IT Vortex - Managed IT Services

Considerations for Addressing Additional Security Needs for Remote Workers

By now, most organizations responding to the current global pandemic have already moved their workforce to their homes using a secure remote worker system that includes an endpoint VPN client, online teleconferencing systems, and a headend VPN concentrator. But getting workers up and running is not the same thing as making sure that they, and the corporate assets they need to access remotely, have been properly secured.

There has been a massive spike in coronavirus-focused attacks over the past couple of weeks. Cybercriminals are intentionally targeting not just teleworkers, but even their children who are now being schooled at home using e-learning, to compromise home networks. Their goal is to exploit this new attack vector by taking advantage of novice teleworkers and any gaps in security resulting from a rushed transition to a new networking model. Poorly secured home devices and network, combined with overwhelmed head-end VPN termination systems and corporate resources that have rarely, if ever, been accessed remotely, is a formula for disaster.

Fortunately, several security solutions can be quickly put in place to shore up your existing remote worker VPN strategy.

Endpoint Protection

Home networks rarely if ever provide the same degree of protection that a corporate network can provide. In addition to whatever endpoint device your remote teleworker is using, the network they are using to connect back to the office from likely contains a wide variety of other devices with varying states of protections (if any) in place. There is likely to be another person in the house using the same network for their job. There are likely to be children using devices for e-learning. There are gaming, entertainment, and home IoT systems such as smart appliances or security systems installed. And the home likely broadcasts unsecured WiFi access.

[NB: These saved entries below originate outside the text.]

(** Well-formed tokens in front of any other arguments. *)
Lemma slots_app (pre args : list string) :
  forallb well_formed pre = true ->
  Argparse.slots false (pre ++ args)
  = match Argparse.slots false args with
    | Ok r => Ok (map (fun t => (t, slot_of t)) pre ++ r)
    | Raise e => Raise e
    end.
Proof.
  induction pre as [|t ts IH]; intros Hwf.
  - cbn. now destruct (Argparse.slots false args).
  - cbn [forallb] in Hwf. apply andb_prop in Hwf as [Ht Hts].
    specialize (IH Hts). cbn [Argparse.slots map app]. rewrite IH.
    unfold slot_of at 1.
    assert (Hd : String.eqb t "--" = false
                 /\ Argparse._parse_optional t <> Argparse.Ambiguous).
    { split; [|apply parse_optional_not_ambiguous].
      destruct (token_cases t Ht)
        as [(v & -> & Hv) | [(v & -> & Hv) | [(v & -> & Hv) | (Hf & Hp)]]];
        try reflexivity.
      now apply passes_through_not_dashes. }
    destruct Hd as [-> Hna].
    destruct (Argparse.slots false args);
      destruct (Argparse._parse_optional t) eqn:Ep; try congruence;
      unfold slot_of; now rewrite Ep.
Qed.

Lemma consume_app (pre : list string) :
  forallb well_formed pre = true ->
  forall (vI vL vl extras : list string) (l : list (string * Argparse.slot)),
    Argparse.consume (namespace_of vI vL vl) extras
      (map (fun t => (t, slot_of t)) pre ++ l)
    = Argparse.consume
        (namespace_of (vI ++ values_of "-I" pre) (vL ++ values_of "-L" pre)
           (vl ++ values_of "-l" pre))
        (extras ++ List.filter (fun t => negb (is_flag t)) pre) l.
Proof.
  induction pre as [|t ts IH]; intros Hwf vI vL vl extras l.
  - cbn. now rewrite !app_nil_r.
  - cbn [forallb] in Hwf. apply andb_prop in Hwf as [Ht Hts].
    specialize (IH Hts). cbn [map app]. unfold slot_of at 1.
    destruct (token_cases t Ht)
      as [(v & -> & Hv) | [(v & -> & Hv) | [(v & -> & Hv) | (Hf & Hp)]]].
    + rewrite (parse_optional_I v Hv),
        (consume_attached _ _ _ _ _ _ _ (plain_value_not_dashes v Hv)),
        append_namespace_of, IH.
      rewrite <- app_assoc. reflexivity.
    + rewrite (parse_optional_L v Hv),
        (consume_attached _ _ _ _ _ _ _ (plain_value_not_dashes v Hv)),
        append_namespace_of, IH.
      rewrite <- app_assoc. reflexivity.
    + rewrite (parse_optional_l v Hv),
        (consume_attached _ _ _ _ _ _ _ (plain_value_not_dashes v Hv)),
        append_namespace_of, IH.
      rewrite <- app_assoc. reflexivity.
    + assert (Hstep : forall l',
                Argparse.consume (namespace_of vI vL vl) extras
                  ((t, match Argparse._parse_optional t with
                       | Argparse.Optional a o e => Argparse.SlotO a o e
                       | _ => Argparse.SlotA
                       end) :: l')
                = Argparse.consume (namespace_of vI vL vl) (extras ++ [t]) l').
      { intros l'.
        destruct (parse_optional_passes t Hf Hp) as [-> | ->]; reflexivity. }
      rewrite Hstep, IH. cbn [List.filter]. rewrite Hf. cbn [negb].
      rewrite <- app_assoc.
      unfold is_flag in Hf.
      apply orb_false_elim in Hf as [Hf Hl].
      apply orb_false_elim in Hf as [HI HL].
      unfold values_of. cbn [omap list_omap]. rewrite HI, HL, Hl.
      reflexivity.
Qed.

Lemma consume_positionals (args : list string) :
  forall (ns : Namespace argval) (extras : list string),
    Argparse.consume ns extras (map (fun t => (t, Argparse.SlotA)) args)
    = Ok (ns, extras ++ args).
Proof.
  induction args as [|t ts IH]; intros ns extras; cbn.
  - now rewrite app_nil_r.
  - now rewrite IH, <- app_assoc.
Qed.

(** [parse_known_args] on well-formed tokens followed by anything. *)
Lemma parse_known_args_app (pre args : list string)
  (sl : list (string * Argparse.slot)) :
  forallb well_formed pre = true ->
  Argparse.slots false args = Ok sl ->
  Argparse.parse_known_args (pre ++ args)
  = Argparse.consume
      (namespace_of (values_of "-I" pre) (values_of "-L" pre)
         (values_of "-l" pre))
      (List.filter (fun t => negb (is_flag t)) pre) sl.
Proof.
  intros Hwf Hsl. unfold Argparse.parse_known_args.
  rewrite (slots_app pre args Hwf), Hsl.
  exact (consume_app pre Hwf [] [] [] [] sl).
Qed.

Lemma values_of_app (flag : string) (a b : list string) :
  values_of flag (a ++ b) = values_of flag a ++ values_of flag b.
Proof.
  unfold values_of. apply omap_app.
Qed.

Lemma classify_app (a b : list string) :
  classify (a ++ b)
  = (namespace_of (values_of "-I" a ++ values_of "-I" b)
       (values_of "-L" a ++ values_of "-L" b)
       (values_of "-l" a ++ values_of "-l" b),
     snd (classify a) ++ snd (classify b)).
Proof.
  unfold classify. cbn [snd]. now rewrite !values_of_app, List.filter_app.
Qed.

Lemma consume_detached (ns : Namespace argval) (extras : list string)
  (t o v : string) (d : Argparse.dest) (l : list (string * Argparse.slot)) :
  String.eqb v "--" = false ->
  Argparse.consume ns extras
    ((t, Argparse.SlotO (Some (Argparse.Append d)) o None)
     :: (v, Argparse.SlotA) :: l)
  = Argparse.consume (Argparse.append d (ArgStr v) ns) extras l.
Proof.
  intros Hv.
  cbn [Argparse.consume Argparse.consume_optional Argparse.from_following
       Argparse.take_actions Argparse._get_values app].
  now rewrite Hv.
Qed.

Lemma parse_optional_no_dash (v : string) :
  PyStr.startswith v "-" = false ->
  Argparse._parse_optional v = Argparse.Positional
  /\ String.eqb v "--" = false.
Proof.
  destruct v as [|c v]; [now split|]. cbn [PyStr.startswith].
  rewrite andb_true_r. intros Hc. unfold Argparse._parse_optional.
  cbn [String.eqb]. now rewrite Hc.
Qed.

(** X9: a flag letter written apart from its value takes the next token:
    when the tokens are well formed but for one of [-I], [-L], [-l]
    followed by a value that does not begin with a dash, [get_r_flags]
    returns what it returns with the value attached to the letter. *)
Theorem detached_value_is_taken (w : World) (r_home flags : string)
  (log : list event) (pre rest : list string) (flag v : string) :
  fetched w r_home flags log (pre ++ flag :: v :: rest) ->
  In flag ["-I"; "-L"; "-l"] ->
  PyStr.startswith v "-" = false -> plain_value v = true ->
  forallb well_formed pre = true -> forallb well_formed rest = true ->
  get_r_flags r_home flags w
  = (log, Ok (classify (pre ++ (flag +:+ v) :: rest))).
Proof.
  intros Hf Hflag Hdash Hv Hpre Hrest.
  rewrite (get_r_flags_run _ _ _ _ _ Hf). f_equal.
  destruct (parse_optional_no_dash v Hdash) as [Hpos Hnd].
  assert (Hsl : forall d,
             Argparse._parse_optional flag
             = Argparse.Optional (Some (Argparse.Append d)) flag None ->
             String.eqb flag "--" = false ->
             Argparse.slots false (flag :: v :: rest)
             = Ok ((flag, Argparse.SlotO (Some (Argparse.Append d)) flag None)
                   :: (v, Argparse.SlotA)
                   :: map (fun t => (t, slot_of t)) rest)).
  { intros d Hpo Hfd. cbn [Argparse.slots].
    rewrite Hfd, Hpo, Hnd, Hpos, (slots_well_formed rest Hrest).
    reflexivity. }
  rewrite (classify_app pre ((flag +:+ v) :: rest)).
  destruct Hflag as [<- | [<- | [<- | []]]].
  - rewrite (parse_known_args_app pre _ _ Hpre
               (Hsl Argparse.DestI eq_refl eq_refl)),
      (consume_detached _ _ _ _ _ _ _ Hnd), append_namespace_of,
      (consume_well_formed rest Hrest).
    unfold classify. cbn [snd]. rewrite <- !app_assoc. reflexivity.
  - rewrite (parse_known_args_app pre _ _ Hpre
               (Hsl Argparse.DestL eq_refl eq_refl)),
      (consume_detached _ _ _ _ _ _ _ Hnd), append_namespace_of,
      (consume_well_formed rest Hrest).
    unfold classify. cbn [snd]. rewrite <- !app_assoc. reflexivity.
  - rewrite (parse_known_args_app pre _ _ Hpre
               (Hsl Argparse.Destl eq_refl eq_refl)),
      (consume_detached _ _ _ _ _ _ _ Hnd), append_namespace_of,
      (consume_well_formed rest Hrest).
    unfold classify. cbn [snd]. rewrite <- !app_assoc. reflexivity.
Qed.

Lemma detached_value_is_taken_witness :
  get_r_flags "/usr/lib/R" "--ldflags"
    (linux_host ∅ (always 0 "-L /usr/lib/R/lib -lR"))
  = ([Stdout (config_cmd "--ldflags"); Exec (config_cmd "--ldflags")],
     Ok ({| ns_I := None; ns_L := Some [ArgStr "/usr/lib/R/lib"];
            ns_l := Some [ArgStr "R"] |}, [])).
Proof.
  apply (detached_value_is_taken
           (linux_host ∅ (always 0 "-L /usr/lib/R/lib -lR"))
           "/usr/lib/R" "--ldflags" _ [] ["-lR"] "-L" "/usr/lib/R/lib").
  - split; [left; reflexivity|].
    exists ["-L /usr/lib/R/lib -lR"]. split; reflexivity.
  - right. left. reflexivity.
  - reflexivity.
  - reflexivity.
  - reflexivity.
  - reflexivity.
Defined.

(** X10: a token [--] ends the options: with well-formed tokens before
    it, [get_r_flags] classifies those and returns [--] and every token
    after it as unknown, [-I], [-L] and [-l] flags included. *)
Theorem double_dash_hides_flags (w : World) (r_home flags : string)
  (log : list event) (pre post : list string) :
  fetched w r_home flags log (pre ++ "--" :: post) ->
  forallb well_formed pre = true ->
  get_r_flags r_home flags w
  = (log, Ok (fst (classify pre), snd (classify pre) ++ "--" :: post)).
Proof.
  intros Hf Hpre. rewrite (get_r_flags_run _ _ _ _ _ Hf). f_equal.
  assert (Hsl : Argparse.slots false ("--" :: post)
                = Ok (("--", Argparse.SlotDash)
                      :: map (fun t => (t, Argparse.SlotA)) post)).
  { cbn [Argparse.slots]. cbn [String.eqb]. eval_eqb. cbn [andb].
    now rewrite slots_after_dashes. }
  rewrite (parse_known_args_app pre _ _ Hpre Hsl).
  cbn [Argparse.consume]. rewrite consume_positionals.
  unfold classify. cbn [fst snd]. now rewrite <- app_assoc.
Qed.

In addition to many of these users being unfamiliar with security risks or how to detect and counter threats, home users who rely on a home computer rather than a secured corporate laptop are likely to be using devices that are a rat’s nest of security issues. Devices connecting to your network may include unpatched operating systems and applications, vulnerable software downloaded from the internet, and potentially unwanted applications (PUAs).

And to complicate matters further, your remote teleworkers are also currently on their own. The corporate helpdesk is no longer a short walk down the hall, so when remote workers make mistakes, they need a solution that can automatically stop attacks and remediate files without helpdesk intervention so they can stay productive. Because if they have to re-image their device, that is a two or three day loss of productivity as the laptop is shipped back and forth from wherever your helpdesk team is now located. 

Adding an EDR (endpoint detection and response) solution to end-user devices can go a long way towards addressing these challenges. EDR solutions provide both pre-infection and post-infection defenses to keep endpoints – and your network – clear of malicious malware. It does this by providing things such as advanced antivirus functionality on the front end, combined with the ability to detect and stop advanced attacks in real-time, even if the endpoint has been compromised, by detecting, defusing, and remediating live incidents – enabling your workers to stay on task.

Access Control

Another of the biggest challenges of rapidly transitioning to a home-based worker environment is that many of these new teleworkers may not have been assigned corporate laptops. Which means there is a great potential that a host of unfamiliar and unsecured personal devices are now accessing your corporate network via VPN. Many of these endpoints are also being used for home internet browsing, social media, or even e-learning. Should one of them become compromised, and it then connects to your network, that secure VPN tunnel now becomes a conduit for malware and cybercriminals.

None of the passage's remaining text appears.